#### What this task involves
Return the following from the records below: each line, word for word, starting with the line that contains "Module PdgCode." and going on through the line that contains "(* operator*(ThreeVector, double) *)", with nothing outside that range.

[Saved data entries]
(** * SMASH [Action]: a shallow embedding of src/action.cc

    The embedding follows action.cc method by method, in two parts.

    The first part reads the C++ [float] and [double] quantities (weights,
    energies, momenta, the random draw) as rationals [Q]: every operator
    of the source is the corresponding operator of [Q] and every
    comparison the decidable comparison of [Q].  Rounding, infinities and
    NaN are not modelled there, so that part is used only for properties
    of the control flow, of what is emitted, thrown and left unchanged:
    their proofs follow the source's own operations and comparisons and
    use no law of arithmetic other than the order being transitive.

    The second part, [Ieee], embeds the methods whose properties depend on
    the arithmetic itself (the cached total weight, the channel selection,
    the two-body kinematics) on IEEE 754 binary32 and binary64.

    Collaborators whose code is outside action.cc (the particle pool, the
    species registry, the random source, the resonance mass sampler, the
    square root of libm, the logger) appear as records or as parameters of
    the function that calls them.  The particles writer of
    binaryoutputparticles.cc is embedded at the level of the calls it makes
    on its file. *)

From Stdlib Require Import QArith Qabs ZArith String List Lia Lqa.
From stdpp Require Import gmap list.
From Stdlib Require Import Ascii SpecFloat.

Local Open Scope Q_scope.

(** ** Collaborating value types *)

(** Modelled from the spec: the PDG species code (pdgcode.h is not part of
    the sources at hand).  A code is an integer; [PdgCode::invalid()] is the
    explicitly invalid placeholder code. *)
Module PdgCode.
Definition t := Z.
Definition invalid : t := 0%Z.
Definition eqb (a b : t) : bool := Z.eqb a b.
End PdgCode.

(** Modelled from the spec: low-level vector types (threevector.h and
    fourvector.h are not part of the sources at hand); only the operators
    action.cc applies are given. *)
Module ThreeVector.
Record t := mk { x1 : Q; x2 : Q; x3 : Q }.
(* operator*(ThreeVector, double) *)
Definition scale (v : t) (a : Q) : t := mk (x1 v * a) (x2 v * a) (x3 v * a).
(* unary operator- *)
Definition opp (v : t) : t := mk (- x1 v) (- x2 v) (- x3 v).
End ThreeVector.

Module FourVector.
Record t := mk { x0 : Q; x1 : Q; x2 : Q; x3 : Q }.
(* FourVector(): all components zero *)
Definition zero : t := mk 0 0 0 0.
(* FourVector(double, ThreeVector) *)
Definition of_energy_three (e : Q) (v : ThreeVector.t) : t :=
  mk e (ThreeVector.x1 v) (ThreeVector.x2 v) (ThreeVector.x3 v).
Definition threevec (p : t) : ThreeVector.t :=
  ThreeVector.mk (x1 p) (x2 p) (x3 p).
(* operator+= and operator-= *)
Definition add (p q : t) : t :=
  mk (x0 p + x0 q) (x1 p + x1 q) (x2 p + x2 q) (x3 p + x3 q).
Definition sub (p q : t) : t :=
  mk (x0 p - x0 q) (x1 p - x1 q) (x2 p - x2 q) (x3 p - x3 q).
End FourVector.

(** Modelled from the spec: the species registry entry (particletype.h is
    not part of the sources at hand): species code, pole mass, minimum
    allowed mass and stability flag. *)
Module ParticleType.
Record t := mk {
  pdgcode : PdgCode.t;
  mass : Q;
  minimum_mass : Q;
  is_stable : bool
}.
End ParticleType.

(** Modelled from the spec: a particle record (particledata.h is not part
    of the sources at hand): unique id, species, id of the process that
    last altered it, four-momentum and position. *)
Module ParticleData.
Record t := mk {
  id : Z;
  type : ParticleType.t;
  id_process : Z;
  momentum : FourVector.t;
  position : FourVector.t
}.
(* ParticleData(const ParticleType &): a fresh record of that species,
   not yet entered in the pool and not yet given a momentum. *)
Definition of_type (ty : ParticleType.t) : t :=
  mk (-1)%Z ty (-1)%Z FourVector.zero FourVector.zero.
Definition pdgcode (p : t) : PdgCode.t := ParticleType.pdgcode (type p).
Definition set_4momentum (p : t) (m : FourVector.t) : t :=
  mk (id p) (type p) (id_process p) m (position p).
End ParticleData.

Definition ParticleList := list ParticleData.t.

#### Written reply
Module PdgCode.
Definition t := Z.
Definition invalid : t := 0%Z.
Definition eqb (a b : t) : bool := Z.eqb a b.
End PdgCode.

(** Modelled from the spec: low-level vector types (threevector.h and
    fourvector.h are not part of the sources at hand); only the operators
    action.cc applies are given. *)
Module ThreeVector.
Record t := mk { x1 : Q; x2 : Q; x3 : Q }.
(* operator*(ThreeVector, double) *)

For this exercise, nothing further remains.